Liver tissues were fixed in 10% neutral-buffered formalin, processed, and then embedded in paraffin for light microscopy. Sections were stained with hematoxylin

and eosin (H&E) for histological examination. Quantitative morphometric selleck compound analysis of hepatocellular necrosis was performed in a blinded fashion with histologic sections at low power (×10) using image analysis software (Adobe Systems, San Jose, CA). Necrotic area was expressed as percentage of total area examined. Liver content of TNF-α, macrophage inflammatory protein-2 (MIP-2), and keratinocyte chemokine (KC) was assessed by ELISA (R&D Systems). Liver samples were weighed and immediately placed in 10 volumes (wt/vol) of a protease inhibitor cocktail containing 10 nmol/L ethylenediaminetetraacetic acid (EDTA), 2

mmol/L phenylmethylsulfonyl fluoride, 0.1 mg/mL soybean trypsin inhibitor, 1.0 mg/mL bovine serum albumin, and 0.002% sodium azide in isotonic PBS, pH 7.0. Tissues were disrupted with a tissue homogenizer and lysates were incubated at 4°C for 2 hours.
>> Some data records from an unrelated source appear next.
(** The statics of the earlier revision coerce idempotently. *)
Lemma legacy_static_idempotent (name : string) (p : value -> value)
    (f : value -> HeapOp value) (message : string) :
  tame_pair p f -> legacy_coerce_idempotent (Legacy.staticCheck name p f message).
Proof.
  intros (Ha & Hl & _) v (status & keys & h & Hyes).
  rewrite legacy_static_matches in Hyes.
  destruct (Ha v Hyes) as [Hk|(q & Hu & Hq)].
  - exists v. repeat split; try (intros s k h'; rewrite legacy_static_coerce; apply Hk).
    now left.
  - exists (VPrim q). split; [|split].
    + intros s k h'. rewrite legacy_static_coerce. apply Hq.
    + intros s k h'. rewrite legacy_static_coerce.
      apply (Hl v q Hyes Hu Hq). now left.
    + right. now exists q.
Qed.

Lemma legacy_statics_idempotent (c : Legacy.Checker) :
  List.In c legacy_statics -> legacy_coerce_idempotent c.
Proof.
  unfold legacy_statics. simpl.
  intros [<-|[<-|[<-|[<-|[<-|[<-|[<-|[<-|[]]]]]]]]]; apply legacy_static_idempotent.
  - apply error_pair_tame.
  - apply object_pair_tame.
  - apply array_pair_tame.
  - apply boolean_pair_tame.
  - apply String_pair_tame.
  - apply number_pair_tame.
  - apply date_pair_tame.
  - apply json_pair_tame.
Qed.

End Idempotence.

Section Composition.
Import Scoring.
Context `{Host} `{Checks}.

Lemma casts_to_unique (c : Checker) (v a b : value) :
  casts_to c v a -> casts_to c v b -> a = b.
Proof.
  intros Ha Hb. specialize (Ha None [] empty_heap). specialize (Hb None [] empty_heap).
  congruence.
Qed.

Lemma as_tame : tame as_checker.
Proof.
  assert (Hid : forall v, casts_to as_checker v v) by (intros v status keys h; reflexivity).
  split; [|split].
  - intros v _. left. apply Hid.
  - intros v q _ Hu Hq. exfalso.
    apply (unwrapped_not_prim v q q Hu). apply (casts_to_unique as_checker v); auto.
  - intros v q _ _ _ x Hx status keys h. exists x. split; [exact Hx|reflexivity].
Qed.

(** A conjunction says yes only if its left checker said yes, the left
    cast returned, and the right checker said yes to what it returned. *)
Lemma and_says_yes (x y : Checker) (v : value) (status : option Status)
    (keys : list prim) (h : Heap) :
  says_yes (bindStatus (and_raw x y) PNull (Some 0%float) matches_ v status keys h) = true ->
  let ra := matches x v (Some (entered PNull keys status)) [] h in
  let rc := cast x v (Some (st ra)) [] (hp ra) in
  says_yes ra = true /\
  exists c, res rc = Normal c /\
            says_yes (matches y c (Some (st rc)) [name x] (hp rc)) = true.
Proof.
  unfold says_yes. rewrite res_bindStatus.
  cbn [raw_method]. rewrite and_raw_matches. cbv zeta.
  destruct (res (matches x v (Some (entered PNull keys status)) [] h)) as [r1|e] eqn:Ea;
    [|discriminate].
  destruct (truthy r1) eqn:Ht; [|cbn [res]; congruence].
  destruct (res (cast x v _ [] _)) as [c|e] eqn:Ec; [|discriminate].
  intros Hy. split; [reflexivity|]. exists c. split; [reflexivity|exact Hy].
Qed.

(** What a conjunction accepts, its left checker accepts, and its right
    checker accepts what the left one casts it to. *)
Lemma and_accepts (x : Checker) (what : list What) (v : value) :
  accepts (and_ x what) v ->
  accepts x v /\ forall r, casts_to x v r -> accepts (as_ what) r.
Proof.
  intros (status & keys & h & Hyes).
  change (matches (and_ x what))
    with (bindStatus (and_raw x (as_ what)) PNull (Some 0%float) matches_) in Hyes.
  apply and_says_yes in Hyes. cbv zeta in Hyes.
  destruct Hyes as (Ha & c & Hc & Hb). split.
  - now exists (Some (entered PNull keys status)), [], h.
  - intros r Hr. rewrite Hr in Hc. injection Hc as <-.
    eexists _, _, _. exact Hb.
Qed.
Samples were clarified by two rounds of centrifugation at 12,500g for 10 minutes at 4°C. Liver myeloperoxidase (MPO) content was assessed by methods described elsewhere.22 Briefly, liver tissue (100 mg) was homogenized in 2 mL of buffer A (3.4 mmol/L KH2HPO4, 16 mmol/L Na2HPO4, pH 7.4). After being centrifuged buy Compound Library for 20 minutes at 10,000g, the pellet was resuspended in 10 volumes of buffer B (43.2 mmol/L KH2HPO4, 6.5 mmol/L Na2HPO4, 10 mmol/L EDTA, 0.5% hexadecyltrimethylammonium, pH 6.0) and sonicated for 10 seconds. After being heated for 2 hours at 60°C, the supernatant was reacted with 3,3′,3,5′-tetramethylbenzidine and the optical density MCE was read at 655

nm. Hepatocytes were isolated from male wildtype mice by nonrecirculating collagenase perfusion through the portal vein. Livers were perfused in situ with 45 mL Gibco Liver Perfusion Media (Invitrogen, Carlsbad, CA) followed by 45 mL of Gibco Liver Digestion Media (Invitrogen). The liver was excised, minced, and strained through a steel mesh. The dispersed hepatocytes were collected by centrifugation at 50g for 2 minutes at 4°C and washed twice with Williams media (Invitrogen). Hepatocytes were isolated by way of Percoll separation and washed twice with Williams media. The final pellet was resuspended with Williams media. Hepatocytes were counted and viability was checked by Trypan blue exclusion. Kupffer cells were contained in the supernatants from the above wash. Cells were pelleted by centrifugation at 500g for 9 minutes, resuspended in sterile Ca2+- and Mg2+-free Hank’s buffered salt solution (HBSS) (pH 7.4), and subjected to fractionation by elutriation. Centrifugal elutriation was performed using a Beckman Coulter J20-XPI centrifuge with a JE 5.0 elutriator rotor at a constant speed of 3,200 rpm with stepwise increases in perfusion rates. Kupffer cells were collected at the 44 mL/min fraction.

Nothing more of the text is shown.